This page collects interactive statistics demos that I have created for teaching, outreach, and self-guided learning.

The goal of these demos is to make statistical ideas easier to see, manipulate, and discuss. Most of them are designed to run directly in the browser, with no login required. They are intended as conceptual companions to lectures, problem sets, and formal derivations, rather than as replacements for mathematical arguments.

I will keep adding new demos over time, covering topics at different levels of statistical learning.

How to use these demos

Each demo is designed around one main statistical idea. Some are suitable for a first exposure to statistics, while others are intended for students who have already seen probability, inference, regression, or statistical computing.

The suggested levels below are approximate. Instructors may adapt the demos for different audiences by changing the discussion questions, notation, and amount of mathematical detail.

Demo catalog

Demo Main idea Recommended level Format
Law of Large Numbers Repeated sampling, sample averages, convergence to a population mean Introductory undergraduate, general audience Interactive browser demo

Law of Large Numbers

This demo illustrates how sample averages stabilize as the sample size increases. Students can run repeated simulations, change the sample size, and observe how the empirical average moves toward the population mean.

Useful for: introducing repeated sampling, randomness, simulation, and the distinction between a single random outcome and a long-run pattern.

Suggested audience: introductory statistics, probability review, outreach, or the first week of a quantitative methods course.

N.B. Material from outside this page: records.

(** * Gear museum: the spur-gear profile generator and the per-frame animators

    A shallow embedding of [src/App.jsx]: the [GearGeom] component (its
    [useFrame] callback and the shape built inside [React.useMemo]), the
    [RackGeom] frame callback and the [SystemSpur] scene.

    Conventions of the model.
    - Where a statement is about the structure of what the code builds or
      about a formula it evaluates, a JavaScript number is a real number
      ([R]) and [Math.PI], [Math.cos] and [Math.sin] are [PI], [cos] and
      [sin].
    - Where a statement depends on how the arithmetic rounds (the order of
      the derived radii, the accumulation of the rotation over the frames),
      a JavaScript number is what it is in the engine, an IEEE 754 binary64
      double: [Module Double] has the same code over the primitive type
      [float], whose [+] and [*] round to nearest, ties to even.
    - The tooth count, which the source only ever uses as a loop bound and
      as a divisor, is a [nat]; it enters arithmetic through [INR].
    - A mutable three.js object ([Shape], [Path], the mesh behind
      [meshRef.current]) is a record passed through the calls that mutate it.
    - The three.js [Path]/[Shape] methods the component calls ([lineTo],
      [closePath], [absarc], [holes.push]) belong to the library, not to the
      repository; [Module Three] transcribes the library's methods. *)

From Stdlib Require Import ZArith Floats.
From Stdlib Require Import Reals Lra Lia List String Bool Arith.
Import ListNotations.

Set Warnings "-inexact-float".

Open Scope R_scope.

(** ** The part of three.js the component drives *)

Module Three.

Record Vector2 : Type := mkVector2 { vx : R; vy : R }.

(** [new Vector2()] *)
Definition zero2 : Vector2 := mkVector2 0 0.

(** [Vector2.length()] *)
Definition length2 (v : Vector2) : R := sqrt (vx v * vx v + vy v * vy v).

(** [Vector2.equals(v)]: both coordinates are [===]. *)
Definition equals2 (a b : Vector2) : bool :=
  (if Req_dec_T (vx a) (vx b) then true else false)
  && (if Req_dec_T (vy a) (vy b) then true else false).

(** The two kinds of curve a [Path] holds here.  [EllipseCurve] carries the
    constructor's arguments [aX aY xRadius yRadius aStartAngle aEndAngle
    aClockwise]. *)
Inductive Curve : Type :=
| LineCurve (v1 v2 : Vector2)
| EllipseCurve (aX aY xRadius yRadius aStartAngle aEndAngle : R)
               (aClockwise : bool).

(** [curve.getPoint(t)].  A segment returns [v2] at [t === 1] and
    [(v2 - v1) * t + v1] otherwise.  For an ellipse this is the
    counter-clockwise sweep with [aEndAngle - aStartAngle] already inside
    [0, 2*PI], the only way the component calls it ([0] to [2*PI],
    [aClockwise = false]): the normalising loops of the library do not
    run. *)
Definition getPoint (c : Curve) (t : R) : Vector2 :=
  match c with
  | LineCurve v1 v2 =>
      if Req_dec_T t 1 then v2
      else mkVector2 ((vx v2 - vx v1) * t + vx v1)
                     ((vy v2 - vy v1) * t + vy v1)
  | EllipseCurve aX aY xRadius yRadius aStartAngle aEndAngle _ =>
      let angle := aStartAngle + t * (aEndAngle - aStartAngle) in
      mkVector2 (aX + xRadius * cos angle) (aY + yRadius * sin angle)
  end.

(** A [Path]: the list of curves of [CurvePath] and the pen position. *)
Record Path : Type := mkPath { curves : list Curve; currentPoint : Vector2 }.

(** [new THREE.Path()]: no curve, the pen at [new Vector2()]. *)
Definition newPath : Path := mkPath [] zero2.

(** [path.lineTo(x, y)]: push a segment from the pen to the point, then
    move the pen there. *)
Definition lineTo (x y : R) (p : Path) : Path :=
  mkPath (curves p ++ [LineCurve (currentPoint p) (mkVector2 x y)])
         (mkVector2 x y).

(** [path.closePath()]: when the start of the first curve and the end of the
    last one differ, push the segment that joins them.  The pen stays.  On
    a path without curves the library reads [curves[0]] of an empty array
    and throws: [None]. *)
Definition closePath (p : Path) : option Path :=
  match curves p with
  | [] => None
  | c0 :: _ =>
      let startPoint := getPoint c0 0 in
      let endPoint := getPoint (last (curves p) c0) 1 in
      if equals2 startPoint endPoint then Some p
      else Some (mkPath (curves p ++ [LineCurve endPoint startPoint])
                        (currentPoint p))
  end.

(** [path.absarc(aX, aY, aRadius, aStartAngle, aEndAngle, aClockwise)]:
    an ellipse with both radii [aRadius]; a path that already has curves is
    first joined to the arc's first point by a segment. *)
Definition absarc (aX aY aRadius aStartAngle aEndAngle : R)
           (aClockwise : bool) (p : Path) : Path :=
  let curve :=
    EllipseCurve aX aY aRadius aRadius aStartAngle aEndAngle aClockwise in
  let firstPoint := getPoint curve 0 in
  let p1 :=
    match curves p with
    | [] => p
    | _ :: _ =>
        if equals2 firstPoint (currentPoint p) then p
        else lineTo (vx firstPoint) (vy firstPoint) p
    end in
  mkPath (curves p1 ++ [curve]) (getPoint curve 1).

(** A [Shape] is a [Path] with a list of hole paths. *)
Record Shape : Type := mkShape { outline : Path; holes : list Path }.

(** [new THREE.Shape()] *)
Definition newShape : Shape := mkShape newPath [].

(** A method of [Path] called on a shape acts on its outline. *)
Definition onOutline (f : Path -> Path) (s : Shape) : Shape :=
  mkShape (f (outline s)) (holes s).

(** [s.holes.push(hole)] *)
Definition pushHole (hole : Path) (s : Shape) : Shape :=
  mkShape (outline s) (holes s ++ [hole]).

(** Euler angles and positions: three numbers each. *)
Record Vector3 : Type := mkVector3 { x3 : R; y3 : R; z3 : R }.

(** The part of a mesh's transform the frame callbacks touch. *)
Record Mesh : Type := mkMesh { position : Vector3; rotation : Vector3 }.

End Three.

(** ** JavaScript control flow *)

(** [for (let i = lo; i < lo + count; i++) body], the loop variable a
    natural number and the loop's state threaded through the bodies. *)
Fixpoint forRange {St : Type} (body : nat -> St -> St) (lo count : nat)
         (s : St) : St :=
  match count with
  | O => s
  | S count' => forRange body (S lo) count' (body lo s)
  end.

(** ** [GearGeom] *)

Module GearGeom.

(** The component's props; an array of three numbers is a [Three.Vector3]. *)
Record Props : Type := mkProps {
  teeth : nat;
  radius : R;
  width : R;
  color : string;
  speed : R;
  position : Three.Vector3;
  rotation : Three.Vector3;
  axis : string
}.

(** The defaults of the destructuring pattern. *)
Definition defaults : Props :=
  mkProps 12 1 0.5 "orange" 1
          (Three.mkVector3 0 0 0) (Three.mkVector3 0 0 0) "y".

(** *** The animation loop *)

Definition addRotationX (d : R) (m : Three.Mesh) : Three.Mesh :=
  let r := Three.rotation m in
  Three.mkMesh (Three.position m)
               (Three.mkVector3 (Three.x3 r + d) (Three.y3 r) (Three.z3 r)).

Definition addRotationY (d : R) (m : Three.Mesh) : Three.Mesh :=
  let r := Three.rotation m in
  Three.mkMesh (Three.position m)
               (Three.mkVector3 (Three.x3 r) (Three.y3 r + d) (Three.z3 r)).

Definition addRotationZ (d : R) (m : Three.Mesh) : Three.Mesh :=
  let r := Three.rotation m in
  Three.mkMesh (Three.position m)
               (Three.mkVector3 (Three.x3 r) (Three.y3 r) (Three.z3 r + d)).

Possible classroom prompts:

  • What changes when the sample size increases?
  • Does the sample average always move closer to the population mean?
  • How is long-run stability different from certainty in any one experiment?
  • What does the demo show that a formula alone may not make visually obvious?

Topics I plan to add

Future demos may include:

  • Sampling variability
  • Central limit theorem
  • Confidence interval coverage
  • Bootstrap resampling
  • p-values and repeated sampling
  • Regression leverage and influence
  • Bias and variance
  • Bayesian updating
  • Multiple testing
  • Randomization inference

Notes

These demos are created and maintained by me. They are designed for teaching and conceptual exploration. Unless otherwise noted, the demos use simulated or publicly available examples and do not collect student data.

Some demos may be revised over time as I use them in teaching and receive feedback from students and colleagues.